Il est simplement possible que votre cheval ne soit pas (plus ?) intéressé par le travail en carrière. Ou par toute forme d’interaction avec l’humain. Cela fait peut-être des années qu’il « subit » les séances proposées au lieu d’en être l’acteur principal, et qu’il ne voit du coup plus vraiment l’intérêt de s’impliquer. Surtout, rassurez-vous : cela n’est pas une fatalité ! Et surtout, c’est une situation totalement compréhensible. Pensez à un enfant qui déteste l’école : toutes les matières l’ennuient, il n’a jamais de bonne note et n’y a pas lié d’amitié passionnante. Un jour, un nouvel enseignant chamboule l’établissement avec des méthodes incroyables, stimulantes, respectueuses du bien-être des élèves (façon « Cercle des Poètes Disparus », vous voyez ?). Croyez-vous que l’enfant va subitement se découvrir une passion pour sa scolarité ? Il y a de grandes chances qu’il reste méfiant quelques temps, qu’il regarde ailleurs en observant ses camarades du coin de l’œil, qu’il ne participe aux activités proposées qu’à contrecœur. Puis, peu à peu, en vivant des expériences agréables et en cumulant les souvenirs positifs, il va commencer à s’intéresser, à proposer et à devenir acteur de son apprentissage.

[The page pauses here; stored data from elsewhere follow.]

(** Item 1: the thumbnail lookups issue the requests of
    [findAllByItemAndBundleName] and emit as many wrappers. *)
Lemma thumbnail_lookups_follow_listing_sample :
  requests (sample_getThumbnailFor 1%nat)
  = requests (sample_findAllByItemAndBundleName 1%nat "THUMBNAIL" justOne []) /\
  List.length (emitted (sample_findAllByItemAndBundleName 1%nat "THUMBNAIL" justOne []))
  = List.length (emitted (sample_getThumbnailFor 1%nat)) /\
  requests (sample_getMatchingThumbnail 1%nat Sample.original_cover)
  = requests (sample_findAllByItemAndBundleName 1%nat "THUMBNAIL" everything []) /\
  List.length (emitted (sample_findAllByItemAndBundleName 1%nat "THUMBNAIL" everything []))
  = List.length (emitted (sample_getMatchingThumbnail 1%nat Sample.original_cover)).
Proof.
  destruct (thumbnail_lookups_follow_listing nat Sample.Bundle Sample.Bitstream string
              Sample.bitstreamsHref Sample.name Sample.neverEmpty
              Sample.bundleEvents Sample.listEvents
              1%nat Sample.original_cover)
    as [Hr1 [He1 [Hr2 He2]]].
  - intros bundleRD [H | [H | []]]; subst bundleRD; reflexivity.
  - split; [exact Hr1 |]. split; [exact (Forall2_length He1) |].
    split; [exact Hr2 | exact (Forall2_length He2)].
Defined.

(** Item 1, an original without name: the first bitstream of the page. *)
Lemma getMatchingThumbnail_empty_name_sample :
  In (sample_success Sample.map_png)
     (emitted (sample_getMatchingThumbnail 1%nat {| Sample.name := "" |})).
Proof.
  apply (getMatchingThumbnail_empty_name nat Sample.Bundle Sample.Bitstream string
           Sample.bitstreamsHref Sample.name Sample.neverEmpty
           Sample.bundleEvents Sample.listEvents
           1%nat {| Sample.name := "" |}
           [(0, Sample.pending)] [] 10
           (Sample.succeeded thumbnails_1) thumbnails_1
           (Sample.succeeded (Sample.paged everything all_three))
           (Sample.paged everything all_three)
           Sample.map_png [Sample.cover_jpg; Sample.cover_png]).
  - reflexivity.
  - reflexivity.
  - reflexivity.
  - reflexivity.
  - arrives [(0, @Sample.pending (PaginatedList Sample.Bitstream))] 1.
  - reflexivity.
  - reflexivity.
Defined.

(** Item 1, original "cover.jpg.jpg.original": every thumbnail name is a
    shorter string, "cover.jpg.jpg" even a prefix of it; none matches. *)
Lemma getMatchingThumbnail_shorter_names_sample :
  In (new_RemoteData false false false
        (value (new_RemoteDataError 404 "404" "No matching thumbnail found"))
        undefined)
     (emitted (sample_getMatchingThumbnail 1%nat
                 {| Sample.name := "cover.jpg.jpg.original" |})).
Proof.
  apply (getMatchingThumbnail_shorter_names nat Sample.Bundle Sample.Bitstream string
           Sample.bitstreamsHref Sample.name Sample.neverEmpty
           Sample.bundleEvents Sample.listEvents
           1%nat {| Sample.name := "cover.jpg.jpg.original" |}
           [(0, Sample.pending)] [] 10
           (Sample.succeeded thumbnails_1) thumbnails_1
           (Sample.succeeded (Sample.paged everything all_three))
           (Sample.paged everything all_three)
           all_three).
  - reflexivity.
  - reflexivity.
  - reflexivity.
  - arrives [(0, @Sample.pending (PaginatedList Sample.Bitstream))] 1.
  - reflexivity.
  - reflexivity.
  - intros thumbnail [H | [H | [H | []]]]; subst thumbnail; simpl; lia.
Defined.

Vous l’aurez compris, face à ce genre de (non-)réaction, il convient de « faire aimer l’école ». Pour cela :
- Diminuez la longueur de vos séances : mettez-vous un minuteur et interrompez votre séance au bout de 5 ou 8 minutes. C’est très court, vous n’aurez pas le temps d’enchaîner beaucoup d’exercices… et c’est exactement l’objectif !
- Travaillez dans son lieu de vie : il ralentit à la vue de la carrière ? N’y allez pas ! Ou alors, allez-y uniquement pour en faire le tour et ressortir, et demandez vos exercices habituels dans son pré. Il faut casser ses rituels, ses automatismes dont lequel votre cheval s’est enfermé pour échapper aux séances.
- Sélectionnez uniquement des exercices faciles : ne proposez que des demandes qu’il connait très bien. Il ne doit pas se sentir piégé dans la séance, au contraire !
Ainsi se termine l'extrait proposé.